■ **WHAT YOU NEED TO DO**:
Print nothing but the lines below starting at the line that holds "assert (currentThread st ∉ queue" and ending at the line that holds "<-]|[Hne Ht]] E.", including both, each exactly as written.

■ **Collected data entries**:
########################################

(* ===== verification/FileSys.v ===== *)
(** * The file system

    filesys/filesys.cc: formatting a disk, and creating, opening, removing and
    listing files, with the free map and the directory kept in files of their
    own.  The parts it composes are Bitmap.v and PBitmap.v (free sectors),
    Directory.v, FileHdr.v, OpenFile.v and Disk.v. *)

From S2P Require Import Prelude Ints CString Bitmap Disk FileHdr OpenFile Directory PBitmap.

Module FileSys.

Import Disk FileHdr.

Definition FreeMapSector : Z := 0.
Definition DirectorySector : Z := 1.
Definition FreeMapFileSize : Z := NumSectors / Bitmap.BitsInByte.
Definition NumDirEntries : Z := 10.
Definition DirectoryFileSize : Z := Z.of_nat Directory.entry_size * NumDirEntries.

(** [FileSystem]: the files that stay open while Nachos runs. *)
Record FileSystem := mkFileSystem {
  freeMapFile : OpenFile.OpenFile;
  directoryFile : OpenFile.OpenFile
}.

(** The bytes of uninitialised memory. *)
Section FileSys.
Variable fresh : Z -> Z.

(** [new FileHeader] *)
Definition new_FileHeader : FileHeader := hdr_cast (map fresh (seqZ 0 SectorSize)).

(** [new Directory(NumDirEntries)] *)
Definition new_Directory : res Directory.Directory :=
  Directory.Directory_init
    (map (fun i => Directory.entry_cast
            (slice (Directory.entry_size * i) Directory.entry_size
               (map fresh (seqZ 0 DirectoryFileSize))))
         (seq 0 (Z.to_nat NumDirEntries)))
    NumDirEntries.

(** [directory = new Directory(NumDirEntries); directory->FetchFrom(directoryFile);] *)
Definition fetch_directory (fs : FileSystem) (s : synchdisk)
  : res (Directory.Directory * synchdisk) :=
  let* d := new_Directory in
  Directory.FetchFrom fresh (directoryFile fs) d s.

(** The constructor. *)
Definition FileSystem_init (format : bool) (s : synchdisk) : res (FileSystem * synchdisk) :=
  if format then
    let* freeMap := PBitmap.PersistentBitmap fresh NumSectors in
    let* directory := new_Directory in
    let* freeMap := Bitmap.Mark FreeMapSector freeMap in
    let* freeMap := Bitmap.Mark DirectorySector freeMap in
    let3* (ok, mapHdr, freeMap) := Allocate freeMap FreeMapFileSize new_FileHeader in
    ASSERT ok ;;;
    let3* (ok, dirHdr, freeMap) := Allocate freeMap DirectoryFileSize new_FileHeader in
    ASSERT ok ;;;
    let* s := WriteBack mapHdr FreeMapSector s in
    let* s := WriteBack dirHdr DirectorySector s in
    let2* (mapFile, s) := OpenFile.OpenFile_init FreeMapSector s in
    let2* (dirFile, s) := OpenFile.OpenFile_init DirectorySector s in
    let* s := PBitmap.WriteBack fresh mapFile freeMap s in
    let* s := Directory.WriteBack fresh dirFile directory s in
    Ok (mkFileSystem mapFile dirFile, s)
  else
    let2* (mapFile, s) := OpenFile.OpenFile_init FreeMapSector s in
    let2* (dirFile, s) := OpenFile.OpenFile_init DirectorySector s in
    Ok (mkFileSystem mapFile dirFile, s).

########################################

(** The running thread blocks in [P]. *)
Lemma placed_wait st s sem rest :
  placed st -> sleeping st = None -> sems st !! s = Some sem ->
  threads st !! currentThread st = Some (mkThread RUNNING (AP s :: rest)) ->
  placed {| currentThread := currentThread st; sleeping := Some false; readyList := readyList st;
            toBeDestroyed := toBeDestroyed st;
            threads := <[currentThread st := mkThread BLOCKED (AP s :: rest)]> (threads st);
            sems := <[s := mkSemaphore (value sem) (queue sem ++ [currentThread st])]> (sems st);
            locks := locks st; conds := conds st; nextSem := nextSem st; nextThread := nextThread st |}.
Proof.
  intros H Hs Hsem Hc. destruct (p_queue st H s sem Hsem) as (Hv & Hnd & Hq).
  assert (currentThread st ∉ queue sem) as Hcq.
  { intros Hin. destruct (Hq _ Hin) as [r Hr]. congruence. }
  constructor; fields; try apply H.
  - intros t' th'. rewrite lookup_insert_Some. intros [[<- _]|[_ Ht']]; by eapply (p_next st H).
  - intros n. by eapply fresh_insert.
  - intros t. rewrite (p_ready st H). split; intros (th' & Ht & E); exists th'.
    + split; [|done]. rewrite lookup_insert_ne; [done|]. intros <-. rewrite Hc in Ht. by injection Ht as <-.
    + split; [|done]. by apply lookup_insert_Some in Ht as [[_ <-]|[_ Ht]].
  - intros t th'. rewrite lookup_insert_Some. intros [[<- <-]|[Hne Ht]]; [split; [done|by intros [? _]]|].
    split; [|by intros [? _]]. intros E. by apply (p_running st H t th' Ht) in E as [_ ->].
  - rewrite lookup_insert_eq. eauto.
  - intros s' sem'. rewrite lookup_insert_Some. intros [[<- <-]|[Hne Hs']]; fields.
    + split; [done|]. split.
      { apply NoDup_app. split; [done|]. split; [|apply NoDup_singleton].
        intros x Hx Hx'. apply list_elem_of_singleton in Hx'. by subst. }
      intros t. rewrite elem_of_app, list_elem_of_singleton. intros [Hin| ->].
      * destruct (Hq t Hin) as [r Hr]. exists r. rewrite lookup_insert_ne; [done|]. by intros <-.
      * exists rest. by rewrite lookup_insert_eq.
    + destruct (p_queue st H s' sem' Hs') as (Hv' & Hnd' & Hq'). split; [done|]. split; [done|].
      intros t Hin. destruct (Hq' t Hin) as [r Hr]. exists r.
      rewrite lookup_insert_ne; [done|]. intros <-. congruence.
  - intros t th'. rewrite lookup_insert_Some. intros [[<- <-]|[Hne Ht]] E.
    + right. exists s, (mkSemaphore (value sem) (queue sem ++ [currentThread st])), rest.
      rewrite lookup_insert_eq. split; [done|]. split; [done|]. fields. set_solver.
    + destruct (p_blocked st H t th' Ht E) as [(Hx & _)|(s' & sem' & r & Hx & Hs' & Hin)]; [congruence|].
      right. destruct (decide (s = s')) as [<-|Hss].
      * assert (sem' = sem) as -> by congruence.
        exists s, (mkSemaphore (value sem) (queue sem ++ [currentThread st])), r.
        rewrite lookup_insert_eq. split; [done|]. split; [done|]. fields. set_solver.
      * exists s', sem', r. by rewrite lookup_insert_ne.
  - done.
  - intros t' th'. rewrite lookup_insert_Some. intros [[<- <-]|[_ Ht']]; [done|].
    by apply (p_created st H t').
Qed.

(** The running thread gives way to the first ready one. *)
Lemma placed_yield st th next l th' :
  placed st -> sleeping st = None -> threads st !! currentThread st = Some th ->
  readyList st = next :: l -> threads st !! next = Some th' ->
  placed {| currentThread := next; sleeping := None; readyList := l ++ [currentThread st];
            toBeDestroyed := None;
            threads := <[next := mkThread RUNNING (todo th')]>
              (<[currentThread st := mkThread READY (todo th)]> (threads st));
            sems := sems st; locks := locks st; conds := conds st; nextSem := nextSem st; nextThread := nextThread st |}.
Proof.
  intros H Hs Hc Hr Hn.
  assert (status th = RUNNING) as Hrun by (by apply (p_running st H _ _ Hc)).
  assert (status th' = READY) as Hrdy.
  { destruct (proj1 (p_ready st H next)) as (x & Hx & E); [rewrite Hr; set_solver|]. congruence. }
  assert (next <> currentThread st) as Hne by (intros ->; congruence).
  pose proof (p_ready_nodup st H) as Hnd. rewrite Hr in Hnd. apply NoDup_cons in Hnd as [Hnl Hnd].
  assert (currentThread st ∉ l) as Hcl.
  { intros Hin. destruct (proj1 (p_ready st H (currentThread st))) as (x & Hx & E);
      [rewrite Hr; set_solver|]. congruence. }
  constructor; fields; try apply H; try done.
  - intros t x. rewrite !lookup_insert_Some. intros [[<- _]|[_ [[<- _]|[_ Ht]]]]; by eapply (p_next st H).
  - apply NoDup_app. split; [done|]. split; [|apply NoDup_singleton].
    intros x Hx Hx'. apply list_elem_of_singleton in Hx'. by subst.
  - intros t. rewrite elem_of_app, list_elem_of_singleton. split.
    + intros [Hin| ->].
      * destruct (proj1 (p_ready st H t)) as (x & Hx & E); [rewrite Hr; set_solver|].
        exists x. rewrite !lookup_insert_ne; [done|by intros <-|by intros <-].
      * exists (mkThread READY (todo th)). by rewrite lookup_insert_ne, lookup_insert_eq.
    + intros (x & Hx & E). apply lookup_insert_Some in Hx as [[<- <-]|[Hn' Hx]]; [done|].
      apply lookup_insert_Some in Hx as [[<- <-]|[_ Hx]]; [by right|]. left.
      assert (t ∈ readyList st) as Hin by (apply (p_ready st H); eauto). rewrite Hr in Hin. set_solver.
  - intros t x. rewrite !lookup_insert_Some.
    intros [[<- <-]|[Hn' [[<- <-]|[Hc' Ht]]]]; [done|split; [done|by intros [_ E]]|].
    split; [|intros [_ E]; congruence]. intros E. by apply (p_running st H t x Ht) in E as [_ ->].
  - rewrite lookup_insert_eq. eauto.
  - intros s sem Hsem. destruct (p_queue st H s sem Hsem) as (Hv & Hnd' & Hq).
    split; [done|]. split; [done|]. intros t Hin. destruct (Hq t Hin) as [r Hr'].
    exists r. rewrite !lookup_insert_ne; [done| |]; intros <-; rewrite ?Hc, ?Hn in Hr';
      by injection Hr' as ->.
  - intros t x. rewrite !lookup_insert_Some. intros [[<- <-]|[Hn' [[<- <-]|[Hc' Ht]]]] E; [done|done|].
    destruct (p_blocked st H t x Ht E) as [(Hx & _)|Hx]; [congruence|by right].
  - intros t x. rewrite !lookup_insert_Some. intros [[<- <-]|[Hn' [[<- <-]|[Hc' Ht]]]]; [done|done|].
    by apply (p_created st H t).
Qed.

########################################

■ **EXERCISE ANSWER**:
  assert (currentThread st ∉ queue sem) as Hcq.
  { intros Hin. destruct (Hq _ Hin) as [r Hr]. congruence. }
  constructor; fields; try apply H.
  - intros t' th'. rewrite lookup_insert_Some. intros [[<- _]|[_ Ht']]; by eapply (p_next st H).
  - intros n. by eapply fresh_insert.
  - intros t. rewrite (p_ready st H). split; intros (th' & Ht & E); exists th'.
    + split; [|done]. rewrite lookup_insert_ne; [done|]. intros <-. rewrite Hc in Ht. by injection Ht as <-.
    + split; [|done]. by apply lookup_insert_Some in Ht as [[_ <-]|[_ Ht]].
  - intros t th'. rewrite lookup_insert_Some. intros [[<- <-]|[Hne Ht]]; [split; [done|by intros [? _]]|].
    split; [|by intros [? _]]. intros E. by apply (p_running st H t th' Ht) in E as [_ ->].
  - rewrite lookup_insert_eq. eauto.
  - intros s' sem'. rewrite lookup_insert_Some. intros [[<- <-]|[Hne Hs']]; fields.
    + split; [done|]. split.
      { apply NoDup_app. split; [done|]. split; [|apply NoDup_singleton].
        intros x Hx Hx'. apply list_elem_of_singleton in Hx'. by subst. }
      intros t. rewrite elem_of_app, list_elem_of_singleton. intros [Hin| ->].
      * destruct (Hq t Hin) as [r Hr]. exists r. rewrite lookup_insert_ne; [done|]. by intros <-.
      * exists rest. by rewrite lookup_insert_eq.
    + destruct (p_queue st H s' sem' Hs') as (Hv' & Hnd' & Hq'). split; [done|]. split; [done|].
      intros t Hin. destruct (Hq' t Hin) as [r Hr]. exists r.
      rewrite lookup_insert_ne; [done|]. intros <-. congruence.
  - intros t th'. rewrite lookup_insert_Some. intros [[<- <-]|[Hne Ht]] E.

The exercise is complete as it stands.